• **Exercise brief**: A word-for-word copy of the records below is required.

╭──

(** * Simulateur de trafic : le modèle [Vehicule] de [models/vehicule.pyx]

    The Cython class [Vehicule] keeps its kinematic state in C [double]
    attributes.  They are embedded as Rocq's primitive binary64 floats, so
    every definition below runs on the very numbers the compiled extension
    manipulates: rounding to nearest-even, signed zeros, infinities and NaN
    included.  General statements about the float operations go through
    their specification in [SpecFloat] (the [FloatAxioms] of the standard
    library).

    A method becomes a function from the receiver (and its arguments) to the
    receiver after the call, with the returned value when there is one.
    Every method reads what it needs from its arguments before it writes to
    [self], so the embedding is the same whether or not an argument is the
    receiver itself.

    The class [Route] is outside this file's source.  A route is a record of
    the attributes a vehicle reads; the two calls a vehicle makes into it are
    appended to a journal.

    Contents: the data model and the methods; sample objects; facts on
    binary64 rounding, addition and comparison; lemmas on the methods; the
    claims C1 to C10. *)

From Stdlib Require Import ZArith NArith Lia Bool List FinFun Ascii String.
From Stdlib Require Import DecimalString DecimalFacts DecimalN.
From Stdlib Require Import Floats.
Import ListNotations.

Local Open Scope float_scope.

(** ** Data model *)

(** [Route] is the external collaborator of the vehicle.  The class itself
    is not part of [vehicule.pyx]; the vehicle reads three attributes of it
    ([nom], [longueur], [limite_vitesse]) and calls two membership methods
    ([retirer_vehicule], [ajouter_vehicule]), which are recorded as [appel]
    events below. *)
Record Route : Type := mkRoute {
  nom : string;
  longueur : float;
  limite_vitesse : float
}.

(** The [cdef public] attributes of [Vehicule], in declaration order. *)
Record Vehicule : Type := mkVehicule {
  position : float;
  vitesse : float;
  vitesse_max : float;
  distance_parcourue : float;
  temps_trajet : float;
  route_actuelle : option Route;
  identifiant : string
}.

(** Attribute assignment [self.<field> = x]. *)
Definition set_position (self : Vehicule) (x : float) : Vehicule :=
  mkVehicule x (vitesse self) (vitesse_max self) (distance_parcourue self)
    (temps_trajet self) (route_actuelle self) (identifiant self).

Definition set_vitesse (self : Vehicule) (x : float) : Vehicule :=
  mkVehicule (position self) x (vitesse_max self) (distance_parcourue self)
    (temps_trajet self) (route_actuelle self) (identifiant self).

Definition set_distance_parcourue (self : Vehicule) (x : float) : Vehicule :=
  mkVehicule (position self) (vitesse self) (vitesse_max self) x
    (temps_trajet self) (route_actuelle self) (identifiant self).

Definition set_temps_trajet (self : Vehicule) (x : float) : Vehicule :=
  mkVehicule (position self) (vitesse self) (vitesse_max self)
    (distance_parcourue self) x (route_actuelle self) (identifiant self).

Definition set_route_actuelle (self : Vehicule) (r : option Route) : Vehicule :=
  mkVehicule (position self) (vitesse self) (vitesse_max self)
    (distance_parcourue self) (temps_trajet self) r (identifiant self).

(** A call into the [Route] collaborator: the receiver and the vehicle as it
    is at the moment of the call. *)
Inductive appel : Type :=
| Retirer_vehicule (route : Route) (vehicule : Vehicule)
| Ajouter_vehicule (route : Route) (vehicule : Vehicule).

╰──

• **Result of the exercise**:
(** * Simulateur de trafic : le modèle [Vehicule] de [models/vehicule.pyx]

    The Cython class [Vehicule] keeps its kinematic state in C [double]
    attributes.  They are embedded as Rocq's primitive binary64 floats, so
    every definition below runs on the very numbers the compiled extension
    manipulates: rounding to nearest-even, signed zeros, infinities and NaN
    included.  General statements about the float operations go through
    their specification in [SpecFloat] (the [FloatAxioms] of the standard
    library).

    A method becomes a function from the receiver (and its arguments) to the
    receiver after the call, with the returned value when there is one.
    Every method reads what it needs from its arguments before it writes to
    [self], so the embedding is the same whether or not an argument is the
    receiver itself.

    The class [Route] is outside this file's source.  A route is a record of
    the attributes a vehicle reads; the two calls a vehicle makes into it are
    appended to a journal.

    Contents: the data model and the methods; sample objects; facts on
    binary64 rounding, addition and comparison; lemmas on the methods; the
    claims C1 to C10. *)

From Stdlib Require Import ZArith NArith Lia Bool List FinFun Ascii String.
From Stdlib Require Import DecimalString DecimalFacts DecimalN.
From Stdlib Require Import Floats.
Import ListNotations.

Local Open Scope float_scope.

(** ** Data model *)

(** [Route] is the external collaborator of the vehicle.  The class itself
    is not part of [vehicule.pyx]; the vehicle reads three attributes of it
    ([nom], [longueur], [limite_vitesse]) and calls two membership methods
    ([retirer_vehicule], [ajouter_vehicule]), which are recorded as [appel]
    events below. *)
Record Route : Type := mkRoute {
  nom : string;
  longueur : float;
  limite_vitesse : float
}.

(** The [cdef public] attributes of [Vehicule], in declaration order. *)
Record Vehicule : Type := mkVehicule {
  position : float;
  vitesse : float;
  vitesse_max : float;
  distance_parcourue : float;
  temps_trajet : float;
  route_actuelle : option Route;
  identifiant : string
}.

(** Attribute assignment [self.<field> = x]. *)
Definition set_position (self : Vehicule) (x : float) : Vehicule :=
  mkVehicule x (vitesse self) (vitesse_max self) (distance_parcourue self)
    (temps_trajet self) (route_actuelle self) (identifiant self).

Definition set_vitesse (self : Vehicule) (x : float) : Vehicule :=
  mkVehicule (position self) x (vitesse_max self) (distance_parcourue self)
    (temps_trajet self) (route_actuelle self) (identifiant self).

Definition set_distance_parcourue (self : Vehicule) (x : float) : Vehicule :=
  mkVehicule (position self) (vitesse self) (vitesse_max self) x
    (temps_trajet self) (route_actuelle self) (identifiant self).

Definition set_temps_trajet (self : Vehicule) (x : float) : Vehicule :=
  mkVehicule (position self) (vitesse self) (vitesse_max self)
    (distance_parcourue self) x (route_actuelle self) (identifiant self).

Definition set_route_actuelle (self : Vehicule) (r : option Route) : Vehicule :=
  mkVehicule (position self) (vitesse self) (vitesse_max self)
    (distance_parcourue self) (temps_trajet self) r (identifiant self).

(** A call into the [Route] collaborator: the receiver and the vehicle as it
    is at the moment of the call. *)
Inductive appel : Type :=
| Retirer_vehicule (route : Route) (vehicule : Vehicule)
| Ajouter_vehicule (route : Route) (vehicule : Vehicule).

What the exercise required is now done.